Everybody knows bugs. There are funny ones and stupid ones. There are annoying ones and actually-damaging ones. But however they manifest themselves, bugs sit right between a game's maker and its player, a sudden manifestation of mistakes that have been made, a crack in the simulation, a bump right back down to Earth.
The player side of the experience of bugs is straightforward. They raise amusement, irritation and sometimes spluttering anger, and they should all be fixed. But players don't really know so much about the developer experience. That's despite the relationship between players and developers growing closer than ever over the past 10 or so years. In the era of internet-delivered patches, Early Access and the rise of indie development, players are caught in the swirl of the development process as they pore over changelogs and offer feedback.

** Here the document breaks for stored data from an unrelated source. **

(** The direct reading finds exactly the markers of the stated shape. *)
Lemma returnCodeGroups_shape t code stamp :
  returnCodeGroups t = Some (code, stamp) <->
  exists sign gap, returnCodeShape t sign code gap stamp.
Proof.
  unfold returnCodeGroups, returnCodeShape. split.
  - set (u := match t with String "-" t' => t' | _ => t end).
    assert (Ht : exists sign, t = sign +:+ u /\ (sign = EmptyString \/ sign = "-")).
    { subst u. destruct t as [|c t]; [by exists EmptyString; auto|].
      destruct (Ascii.eqb_spec c "-") as [->|Hc]; [by exists "-"; auto|].
      exists EmptyString. split; [|by auto].
      destruct c as [[] [] [] [] [] [] [] []]; done. }
    clearbody u. destruct Ht as (sign & -> & Hsign).
    pose proof (span_append JS.isDigit u) as Hu.
    pose proof (span_allOf JS.isDigit u) as Hcode.
    destruct (span JS.isDigit u) as [code' r1]; simpl in Hu, Hcode.
    pose proof (span_append JS.isWhiteSpace r1) as Hr1.
    pose proof (span_allOf JS.isWhiteSpace r1) as Hgap.
    destruct (span JS.isWhiteSpace r1) as [gap r2]; simpl in Hr1, Hgap.
    pose proof (span_append JS.isDigit r2) as Hr2.
    pose proof (span_allOf JS.isDigit r2) as Hstamp.
    destruct (span JS.isDigit r2) as [stamp' r3]; simpl in Hr2, Hstamp.
    destruct code' as [|c0 code']; [done|]. destruct gap as [|c1 gap]; [done|].
    destruct stamp' as [|c2 stamp']; [done|]. destruct r3 as [|c3 r3]; [|done].
    intros [= <- <-]. exists sign, (String c1 gap).
    rewrite append_empty_r in Hr2. subst r2 r1 u. done.
  - intros (sign & gap & -> & Hsign & Hcode & Hcode0 & Hgap & Hgap0 & Hstamp & Hstamp0).
    assert (Hu : match sign +:+ code +:+ gap +:+ stamp with
                 | String "-" t' => t'
                 | _ => sign +:+ code +:+ gap +:+ stamp
                 end = code +:+ gap +:+ stamp).
    { destruct Hsign as [-> | ->]; [|done].
      rewrite append_empty_l. destruct code as [|c code]; [done|].
      apply allOf_head in Hcode. rewrite append_cons.
      destruct c as [[] [] [] [] [] [] [] []]; done. }
    rewrite Hu.
    rewrite (span_unique JS.isDigit code (gap +:+ stamp)); [|done|].
    2:{ eapply headNot_append; [apply space_not_digit|done..]. }
    rewrite (span_unique JS.isWhiteSpace gap stamp); [|done|].
    2:{ rewrite <- (append_empty_r stamp).
        eapply headNot_append; [apply digit_not_space|done..]. }
    rewrite <- (append_empty_r stamp) at 1.
    rewrite (span_unique JS.isDigit stamp EmptyString); [|done..].
    destruct code, gap, stamp; done.
Qed.
(** ** Re-entry, end to end *)

(** A native function that calls back through a trampoline: the engine
    releases, the bridge acquires and releases, the engine reacquires, in
    this nesting; the whole stretch is balanced from a held lock. *)
Example reentrant_call_trace :
  exists w',
    ctypes_call 4096 8192 "qsort" reentrant_fn checked_locked_spec
                no_handback (fun slot => slot) (managed_world binary_chain)
    = (Val 4104, w') /\
    trace w' =
      [Ev_argwriter 4096; Ev_release_runtime; Ev_errno_reset;
       Ev_ffi_call 4202496 4104 [4096] [None];
       Ev_acquire_runtime; Ev_resolve 7;
       Ev_apply_Fn (Val_ptr 256); Ev_apply_Fn (Val_ptr 264);
       Ev_apply_Done (Val_ptr 512); Ev_release_runtime;
       Ev_errno_saved 0; Ev_acquire_runtime; Ev_rvreader 4104] /\
    lock_balanced true (trace w') /\ runtime_held w' = true.
Proof.
  eexists. split; [vm_compute; reflexivity|].
  split; [reflexivity|]. split; reflexivity.
Qed.

(** The same call when the key has expired: the exception leaves the
    bridge and the engine at once, skipping the bridge's release and the
    engine's reacquire alike, and reaches managed code with the lock
    held. *)
Example reentrant_call_expired :
  exists w',
    ctypes_call 4096 8192 "qsort" reentrant_fn checked_locked_spec
                no_handback (fun slot => slot) managed_world_expired
    = (Exn CallToExpiredClosure, w') /\
    trace w' =
      [Ev_argwriter 4096; Ev_release_runtime; Ev_errno_reset;
       Ev_ffi_call 4202496 4104 [4096] [None];
       Ev_acquire_runtime; Ev_resolve 7] /\
    lock_balanced true (trace w') /\ runtime_held w' = true.
Proof.
  eexists. split; [vm_compute; reflexivity|].
  split; [reflexivity|]. split; reflexivity.
Qed.

(** Mixed flags: the invocation keeps the lock ([runtime_lock] clear) and
    the native function enters a trampoline whose [runtime_lock] is set.
    The bridge acquires a lock that is already held and releases it on its
    way out; the engine reacquires nothing, and the invocation returns to
    managed code without the lock. *)
Example mixed_flags_return_without_lock :
  exists w',
    ctypes_call 4096 8192 "qsort" reentrant_fn pointer_spec
                no_handback (fun slot => slot) (managed_world binary_chain)
    = (Val 4104, w') /\
    trace w' =
      [Ev_argwriter 4096;
       Ev_ffi_call 4202496 4104 [4096] [None];
       Ev_acquire_runtime; Ev_resolve 7;
       Ev_apply_Fn (Val_ptr 256); Ev_apply_Fn (Val_ptr 264);
       Ev_apply_Done (Val_ptr 512); Ev_release_runtime;
       Ev_rvreader 4104] /\
    lock_run true (trace w') = None /\ runtime_held w' = false.
Proof.
  eexists. split; [vm_compute; reflexivity|].
  split; [reflexivity|]. split; reflexivity.
Qed.

(** The name reaches [unix_error] through [strcpy]: of a name holding a
    NUL byte, the system error carries the part before that byte. *)
Example unix_error_name_is_c_string :
  fst (ctypes_call 4096 8192
         (String "r" (String "e" (String Ascii.zero "ad")))
         (sets_errno 4) checked_locked_spec
         no_handback (fun slot => slot) world0)
  = Exn (Unix_error 4 "re").
Proof. vm_compute. reflexivity. Qed.
(** * RxOnly web client: message window, reactions, cursors and read position

    A shallow embedding of the front-end message logic of RxOnly
    ([rxonly/web/static/js/rxonly.js], [messages.js], [views.js]) and the
    properties of its specification that can be settled on it.

    JavaScript values are modelled as follows.
    - Numbers that the code only stores, compares and prints (ids,
      timestamps, counts, pixel offsets) are [Z]; a nullable number is
      [option Z] and [null] is [None].
    - A string is the list of its UTF-16 code units ([jstring]).  In the
      message fields [text] and [from_node_short_name] the empty list also
      stands for [null]: every test of the code ([!text], [if (name)])
      treats the two alike.
    - [app_state] is a record; the DOM is reduced to the elements the code
      reads back: the [#messages-list] UL, its LI children with their data
      attributes and read class, and the tapback container of each LI.
      The flag [is_dm] that the DOM functions hand on only selects the link
      target of an element; links are not kept and the parameter is left
      out there.  The page size of a fetch is a constant and is left out of
      the request.
    - An [async] function is a [task]: a computation that either returned,
      threw, or is suspended on a fetch with a continuation that receives the
      response and the state of the page at the time of resumption. *)

From Stdlib Require Import ZArith List Lia Permutation.
From stdpp Require Import base option list gmap strings pretty.

Open Scope Z_scope.

(** ** JavaScript strings and comparisons *)

Module Js.

(** A string as its UTF-16 code units. *)
Definition jstring : Type := list N.

(** ECMAScript [WhiteSpace] and [LineTerminator] code points, the ones
    [String.prototype.trim] strips; all lie in the basic plane. *)
Definition is_white_space (c : N) : bool :=
  ((9 <=? c) && (c <=? 13) || (c =? 32) || (c =? 160) || (c =? 5760)
   || (8192 <=? c) && (c <=? 8202) || (c =? 8232) || (c =? 8233)
   || (c =? 8239) || (c =? 8287) || (c =? 12288) || (c =? 65279))%N.

Fixpoint trim_start (s : jstring) : jstring :=
  match s with
  | c :: s' => if is_white_space c then trim_start s' else s
  | [] => []
  end.

(** [s.trim()] *)
Definition trim (s : jstring) : jstring :=
  rev (trim_start (rev (trim_start s))).

(** [ToNumber] of a nullable number: [null] converts to [0]. *)
Definition to_number (v : option Z) : Z := default 0 v.

(** [a < b] and [a > b] on nullable numbers. *)
Definition less_than (a b : option Z) : bool :=
  bool_decide (to_number a < to_number b).
Definition greater_than (a b : option Z) : bool := less_than b a.

(** [a === b] on nullable numbers. *)
Definition strict_eq (a b : option Z) : bool := bool_decide (a = b).

(** Truthiness of a number: [0] (and [NaN], which no modelled value is)
    is falsy. *)
Definition truthy (n : Z) : bool := negb (n =? 0).

End Js.

Export Js.

(** ** Data received from the API *)

(** One entry of a page ([messages] or [direct_messages] rows).  [id] is the
    storage key, [message_id] the public identifier. *)
Record message : Type := Message {
  id : Z;
  message_id : Z;
  rx_time : option Z;
  text : jstring;
  reply_to : option Z;
  from_node_short_name : jstring;
}.

#[export] Instance message_eq_dec : EqDecision message.
Proof. solve_decision. Defined.

Record page_meta : Type := Meta {
  has_more_older : bool;
  has_more_newer : bool;
  total : Z;
}.
Lemma NoDup_ids_Permutation (l l' : list Todo.t) :
  Permutation l l' -> NoDup (ids l) -> NoDup (ids l').
Proof.
  intros P. apply Permutation_NoDup. unfold ids. now apply Permutation_map.
Qed.

Lemma NoDup_ids_visibleTodos (st : AppState) :
  NoDup (ids (todos st)) -> NoDup (ids (visibleTodos st)).
Proof.
  intros Hnd.
  assert (Hs : NoDup (ids (sort_by byCreatedAt (todos st)))).
  { eapply NoDup_ids_Permutation; [| exact Hnd].
    symmetry. apply sort_by_Permutation. }
  unfold visibleTodos. destruct (filter st); [exact Hs | |];
    now apply NoDup_ids_filter.
Qed.

(** X17. When the ids are pairwise distinct the panel shows at most one
    edit form, and none when the edit target is not the id of a listed
    task; with a repeated id every task that carries the edit target gets
    a form of its own. *)
Theorem listPanel_edit_forms (st : AppState) (rows : list Row) :
  listPanel st = TodoList rows ->
  length (List.filter isEditing rows)
  = length (List.filter (is_target (editingId st)) (visibleTodos st))
  /\ (NoDup (ids (todos st)) -> length (List.filter isEditing rows) <= 1)
  /\ ((forall i, editingId st = Some i -> ~ In i (ids (visibleTodos st))) ->
      List.filter isEditing rows = []).
Proof.
  intros H. unfold listPanel in H.
  destruct (length (todos st) =? 0); [discriminate |].
  destruct (length (visibleTodos st) =? 0); [discriminate |].
  injection H as <-.
  assert (E : forall l,
             length (List.filter isEditing
                       (map (fun todo => {| row_todo := todo;
                                            isEditing := is_target (editingId st) todo |}) l))
             = length (List.filter (is_target (editingId st)) l)).
  { induction l as [|t l IH]; [reflexivity |].
    cbn [map List.filter isEditing].
    destruct (is_target (editingId st) t); cbn [length]; now rewrite IH. }
  split; [apply E |]. split.
  - intros Hnd. rewrite E. apply at_most_one_target.
    now apply NoDup_ids_visibleTodos.
  - intros Hout. apply length_zero_iff_nil. rewrite E.
    apply length_zero_iff_nil.
    induction (visibleTodos st) as [|t l IH]; [reflexivity |].
    cbn [List.filter]. destruct (is_target (editingId st) t) eqn:Et.
    + apply is_target_true in Et. elim (Hout _ Et). left. reflexivity.
    + apply IH. intros i Hi Hin. apply (Hout i Hi). now right.
Qed.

"It's a mixed blessing, isn't it, the fact that you can release your game and people can tell you that it's broken and you can talk to them about it and then fix it," says Ricky Haggett, developer of Hohokum, Frobisher Says, and most recently of delightful space Rogue-like Loot Rascals. "That's amazing, and it's also incredibly stressful. You also feel very exposed."
"It can be a very emotional thing," agrees Cliff Harris of Positech Games, veteran of Lionhead and Elixir Studios, and sole developer of the Democracy series, Gratuitous Space Battles and currently car factory sim Production Line.
"There's a general misconception, I think, that when there's a bug players think the developer doesn't care because we've got their money. Especially in the days of Steam refunds, we've only temporarily got their money; they can easily take it back. Any bug that's in my game, unless it's in the sound middleware, will be my mistake, where I've fucked up. And I know it, and I can't pretend it was not me. You can feel the serotonin levels drop every time you see a bug report, or the word 'crash'. It really does drag you down."
Paradroid developer Andrew Braybrook on C64 bugs
6502 assembler is very unforgiving. It had no way of just stopping and letting you see the exact point of failure and we didn't have a debugger of any kind in the early days. Imagine then, that a game might be playing fine for 20 minutes, and then suddenly stops. This is exactly what happened to Paradroid in September 1983, less than a month before it was due to go off for duplication and release.
Usually if there is a bug present it means something isn't working at all, but Paradroid was apparently behaving itself, right up to the point of critical failure. With no indication of which area of the code was causing it, I spent three days reading the whole codebase. When I went home at the end of the third day I had narrowed it down to the collision detection system. At about 7pm I had eaten my dinner and had an inspired moment. I figured out what I'd done wrong: I had used the wrong index value in the robot data table.
There's a table of 24 different robot types, holding entries for the robot number, top speed, armour rating, starting energy and weaponry. Also, there's a table of 16 robots currently on the deck, holding position, energy, and speed. If you use the 24-element index on the 16-element table then any of the last eight values of that index would cause it to read invalid data and potentially write to data beyond the end of the table. It was only making this mistake when resolving collisions, so you might not notice that a messenger robot has more armour than it should, but you do when a big robot crashes into another and the game stops! I went out into the garden and had a good scream. I had found my mistake.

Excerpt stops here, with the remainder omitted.